- [WHAT IS NEEDED]:
From the first line to the last, copy the listing below word for word.

__________

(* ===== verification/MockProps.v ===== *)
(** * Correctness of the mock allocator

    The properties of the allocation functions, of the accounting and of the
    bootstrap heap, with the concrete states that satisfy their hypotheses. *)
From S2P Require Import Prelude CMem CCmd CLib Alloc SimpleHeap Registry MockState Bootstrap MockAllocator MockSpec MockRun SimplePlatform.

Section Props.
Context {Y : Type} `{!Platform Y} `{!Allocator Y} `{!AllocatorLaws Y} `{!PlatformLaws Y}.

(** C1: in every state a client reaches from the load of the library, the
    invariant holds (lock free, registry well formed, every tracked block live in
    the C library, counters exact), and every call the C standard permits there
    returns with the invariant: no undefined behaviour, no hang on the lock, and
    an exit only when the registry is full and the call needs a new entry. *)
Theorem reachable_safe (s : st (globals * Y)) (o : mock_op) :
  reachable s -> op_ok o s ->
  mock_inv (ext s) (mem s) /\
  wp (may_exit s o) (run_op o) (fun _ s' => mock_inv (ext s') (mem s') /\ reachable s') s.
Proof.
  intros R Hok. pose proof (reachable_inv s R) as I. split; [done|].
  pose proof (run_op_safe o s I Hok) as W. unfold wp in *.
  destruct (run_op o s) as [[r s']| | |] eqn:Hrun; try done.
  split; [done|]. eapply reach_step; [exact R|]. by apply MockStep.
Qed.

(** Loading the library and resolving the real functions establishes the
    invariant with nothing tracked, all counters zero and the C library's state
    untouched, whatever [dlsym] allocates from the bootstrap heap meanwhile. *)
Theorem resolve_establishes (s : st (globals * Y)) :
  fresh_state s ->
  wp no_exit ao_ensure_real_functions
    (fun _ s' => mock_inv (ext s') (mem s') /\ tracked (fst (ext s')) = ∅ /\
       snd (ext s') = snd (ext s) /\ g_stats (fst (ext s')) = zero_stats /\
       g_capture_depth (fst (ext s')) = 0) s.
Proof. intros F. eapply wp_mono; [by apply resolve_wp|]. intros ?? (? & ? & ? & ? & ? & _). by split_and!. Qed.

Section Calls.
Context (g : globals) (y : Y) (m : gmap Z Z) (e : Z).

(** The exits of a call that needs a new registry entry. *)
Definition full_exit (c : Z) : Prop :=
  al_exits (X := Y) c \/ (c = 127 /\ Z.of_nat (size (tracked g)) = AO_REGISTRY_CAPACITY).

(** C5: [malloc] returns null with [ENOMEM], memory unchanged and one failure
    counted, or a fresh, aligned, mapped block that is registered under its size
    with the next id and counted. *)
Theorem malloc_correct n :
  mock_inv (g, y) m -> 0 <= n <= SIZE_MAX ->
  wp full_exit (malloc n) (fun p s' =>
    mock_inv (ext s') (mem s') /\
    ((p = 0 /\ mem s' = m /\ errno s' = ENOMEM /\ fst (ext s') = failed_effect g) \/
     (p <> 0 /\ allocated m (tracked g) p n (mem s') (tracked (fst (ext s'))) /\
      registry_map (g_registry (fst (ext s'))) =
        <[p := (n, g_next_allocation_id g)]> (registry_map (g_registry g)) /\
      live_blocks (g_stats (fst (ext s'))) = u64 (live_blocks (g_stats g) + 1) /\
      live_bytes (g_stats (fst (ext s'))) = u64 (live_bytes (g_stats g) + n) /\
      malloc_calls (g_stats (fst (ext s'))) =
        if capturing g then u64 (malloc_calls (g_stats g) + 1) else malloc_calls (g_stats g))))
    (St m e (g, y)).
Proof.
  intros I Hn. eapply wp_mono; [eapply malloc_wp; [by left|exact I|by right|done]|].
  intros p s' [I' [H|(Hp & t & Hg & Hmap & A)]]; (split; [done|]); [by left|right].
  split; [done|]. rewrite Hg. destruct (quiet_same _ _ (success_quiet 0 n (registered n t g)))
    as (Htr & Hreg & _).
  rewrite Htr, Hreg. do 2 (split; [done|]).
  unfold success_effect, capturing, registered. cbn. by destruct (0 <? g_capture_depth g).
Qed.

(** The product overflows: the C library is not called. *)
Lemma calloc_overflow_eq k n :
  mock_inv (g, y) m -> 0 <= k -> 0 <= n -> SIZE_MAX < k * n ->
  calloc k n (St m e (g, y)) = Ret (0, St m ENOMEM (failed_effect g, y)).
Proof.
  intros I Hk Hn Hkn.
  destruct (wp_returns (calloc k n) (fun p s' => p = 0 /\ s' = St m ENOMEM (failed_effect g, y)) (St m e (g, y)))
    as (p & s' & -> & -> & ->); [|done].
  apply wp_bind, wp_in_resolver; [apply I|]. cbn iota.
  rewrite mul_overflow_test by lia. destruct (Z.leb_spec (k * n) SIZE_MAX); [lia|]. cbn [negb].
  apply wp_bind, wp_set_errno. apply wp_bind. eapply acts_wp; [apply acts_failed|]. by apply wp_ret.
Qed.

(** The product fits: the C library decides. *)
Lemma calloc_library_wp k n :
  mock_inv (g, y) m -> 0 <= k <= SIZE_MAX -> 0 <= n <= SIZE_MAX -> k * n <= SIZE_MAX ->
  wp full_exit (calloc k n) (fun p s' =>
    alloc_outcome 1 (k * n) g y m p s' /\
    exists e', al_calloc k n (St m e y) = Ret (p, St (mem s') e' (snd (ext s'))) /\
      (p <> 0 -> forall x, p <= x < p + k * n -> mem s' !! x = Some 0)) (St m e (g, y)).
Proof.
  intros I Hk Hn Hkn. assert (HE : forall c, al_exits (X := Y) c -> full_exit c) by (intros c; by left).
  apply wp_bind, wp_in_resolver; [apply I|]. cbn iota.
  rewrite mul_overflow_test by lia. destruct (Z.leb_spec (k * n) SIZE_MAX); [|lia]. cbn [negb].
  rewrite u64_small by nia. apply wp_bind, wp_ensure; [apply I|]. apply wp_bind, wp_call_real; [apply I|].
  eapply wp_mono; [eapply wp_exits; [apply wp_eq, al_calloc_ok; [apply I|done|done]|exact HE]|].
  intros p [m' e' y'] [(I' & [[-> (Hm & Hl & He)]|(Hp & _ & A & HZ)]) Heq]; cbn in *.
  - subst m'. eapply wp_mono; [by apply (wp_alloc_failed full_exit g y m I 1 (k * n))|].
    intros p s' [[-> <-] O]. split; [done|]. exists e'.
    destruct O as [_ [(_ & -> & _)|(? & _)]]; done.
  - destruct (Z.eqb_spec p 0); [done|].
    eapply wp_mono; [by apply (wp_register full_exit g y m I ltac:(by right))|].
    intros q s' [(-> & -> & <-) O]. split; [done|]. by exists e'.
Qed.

__________

- [SOLVED EXERCISE]:
(* ===== verification/MockProps.v ===== *)
(** * Correctness of the mock allocator

    The properties of the allocation functions, of the accounting and of the
    bootstrap heap, with the concrete states that satisfy their hypotheses. *)
From S2P Require Import Prelude CMem CCmd CLib Alloc SimpleHeap Registry MockState Bootstrap MockAllocator MockSpec MockRun SimplePlatform.

Section Props.
Context {Y : Type} `{!Platform Y} `{!Allocator Y} `{!AllocatorLaws Y} `{!PlatformLaws Y}.

(** C1: in every state a client reaches from the load of the library, the
    invariant holds (lock free, registry well formed, every tracked block live in
    the C library, counters exact), and every call the C standard permits there
    returns with the invariant: no undefined behaviour, no hang on the lock, and
    an exit only when the registry is full and the call needs a new entry. *)
Theorem reachable_safe (s : st (globals * Y)) (o : mock_op) :
  reachable s -> op_ok o s ->
  mock_inv (ext s) (mem s) /\
  wp (may_exit s o) (run_op o) (fun _ s' => mock_inv (ext s') (mem s') /\ reachable s') s.
Proof.
  intros R Hok. pose proof (reachable_inv s R) as I. split; [done|].
  pose proof (run_op_safe o s I Hok) as W. unfold wp in *.
  destruct (run_op o s) as [[r s']| | |] eqn:Hrun; try done.
  split; [done|]. eapply reach_step; [exact R|]. by apply MockStep.
Qed.

(** Loading the library and resolving the real functions establishes the
    invariant with nothing tracked, all counters zero and the C library's state
    untouched, whatever [dlsym] allocates from the bootstrap heap meanwhile. *)
Theorem resolve_establishes (s : st (globals * Y)) :
  fresh_state s ->
  wp no_exit ao_ensure_real_functions
    (fun _ s' => mock_inv (ext s') (mem s') /\ tracked (fst (ext s')) = ∅ /\
       snd (ext s') = snd (ext s) /\ g_stats (fst (ext s')) = zero_stats /\
       g_capture_depth (fst (ext s')) = 0) s.
Proof. intros F. eapply wp_mono; [by apply resolve_wp|]. intros ?? (? & ? & ? & ? & ? & _). by split_and!. Qed.

Section Calls.
Context (g : globals) (y : Y) (m : gmap Z Z) (e : Z).

(** The exits of a call that needs a new registry entry. *)
Definition full_exit (c : Z) : Prop :=
  al_exits (X := Y) c \/ (c = 127 /\ Z.of_nat (size (tracked g)) = AO_REGISTRY_CAPACITY).

(** C5: [malloc] returns null with [ENOMEM], memory unchanged and one failure
    counted, or a fresh, aligned, mapped block that is registered under its size
    with the next id and counted. *)
Theorem malloc_correct n :
  mock_inv (g, y) m -> 0 <= n <= SIZE_MAX ->
  wp full_exit (malloc n) (fun p s' =>
    mock_inv (ext s') (mem s') /\
    ((p = 0 /\ mem s' = m /\ errno s' = ENOMEM /\ fst (ext s') = failed_effect g) \/
     (p <> 0 /\ allocated m (tracked g) p n (mem s') (tracked (fst (ext s'))) /\
      registry_map (g_registry (fst (ext s'))) =
        <[p := (n, g_next_allocation_id g)]> (registry_map (g_registry g)) /\
      live_blocks (g_stats (fst (ext s'))) = u64 (live_blocks (g_stats g) + 1) /\
      live_bytes (g_stats (fst (ext s'))) = u64 (live_bytes (g_stats g) + n) /\
      malloc_calls (g_stats (fst (ext s'))) =
        if capturing g then u64 (malloc_calls (g_stats g) + 1) else malloc_calls (g_stats g))))
    (St m e (g, y)).
Proof.
  intros I Hn. eapply wp_mono; [eapply malloc_wp; [by left|exact I|by right|done]|].
  intros p s' [I' [H|(Hp & t & Hg & Hmap & A)]]; (split; [done|]); [by left|right].
  split; [done|]. rewrite Hg. destruct (quiet_same _ _ (success_quiet 0 n (registered n t g)))
    as (Htr & Hreg & _).
  rewrite Htr, Hreg. do 2 (split; [done|]).
  unfold success_effect, capturing, registered. cbn. by destruct (0 <? g_capture_depth g).
Qed.

(** The product overflows: the C library is not called. *)
Lemma calloc_overflow_eq k n :
  mock_inv (g, y) m -> 0 <= k -> 0 <= n -> SIZE_MAX < k * n ->
  calloc k n (St m e (g, y)) = Ret (0, St m ENOMEM (failed_effect g, y)).
Proof.
  intros I Hk Hn Hkn.
  destruct (wp_returns (calloc k n) (fun p s' => p = 0 /\ s' = St m ENOMEM (failed_effect g, y)) (St m e (g, y)))
    as (p & s' & -> & -> & ->); [|done].
  apply wp_bind, wp_in_resolver; [apply I|]. cbn iota.
  rewrite mul_overflow_test by lia. destruct (Z.leb_spec (k * n) SIZE_MAX); [lia|]. cbn [negb].
  apply wp_bind, wp_set_errno. apply wp_bind. eapply acts_wp; [apply acts_failed|]. by apply wp_ret.
Qed.

(** The product fits: the C library decides. *)
Lemma calloc_library_wp k n :
  mock_inv (g, y) m -> 0 <= k <= SIZE_MAX -> 0 <= n <= SIZE_MAX -> k * n <= SIZE_MAX ->
  wp full_exit (calloc k n) (fun p s' =>
    alloc_outcome 1 (k * n) g y m p s' /\
    exists e', al_calloc k n (St m e y) = Ret (p, St (mem s') e' (snd (ext s'))) /\
      (p <> 0 -> forall x, p <= x < p + k * n -> mem s' !! x = Some 0)) (St m e (g, y)).
Proof.
  intros I Hk Hn Hkn. assert (HE : forall c, al_exits (X := Y) c -> full_exit c) by (intros c; by left).
  apply wp_bind, wp_in_resolver; [apply I|]. cbn iota.
  rewrite mul_overflow_test by lia. destruct (Z.leb_spec (k * n) SIZE_MAX); [|lia]. cbn [negb].
  rewrite u64_small by nia. apply wp_bind, wp_ensure; [apply I|]. apply wp_bind, wp_call_real; [apply I|].
  eapply wp_mono; [eapply wp_exits; [apply wp_eq, al_calloc_ok; [apply I|done|done]|exact HE]|].
  intros p [m' e' y'] [(I' & [[-> (Hm & Hl & He)]|(Hp & _ & A & HZ)]) Heq]; cbn in *.
  - subst m'. eapply wp_mono; [by apply (wp_alloc_failed full_exit g y m I 1 (k * n))|].
    intros p s' [[-> <-] O]. split; [done|]. exists e'.
    destruct O as [_ [(_ & -> & _)|(? & _)]]; done.
  - destruct (Z.eqb_spec p 0); [done|].
    eapply wp_mono; [by apply (wp_register full_exit g y m I ltac:(by right))|].
    intros q s' [(-> & -> & <-) O]. split; [done|]. by exists e'.
Qed.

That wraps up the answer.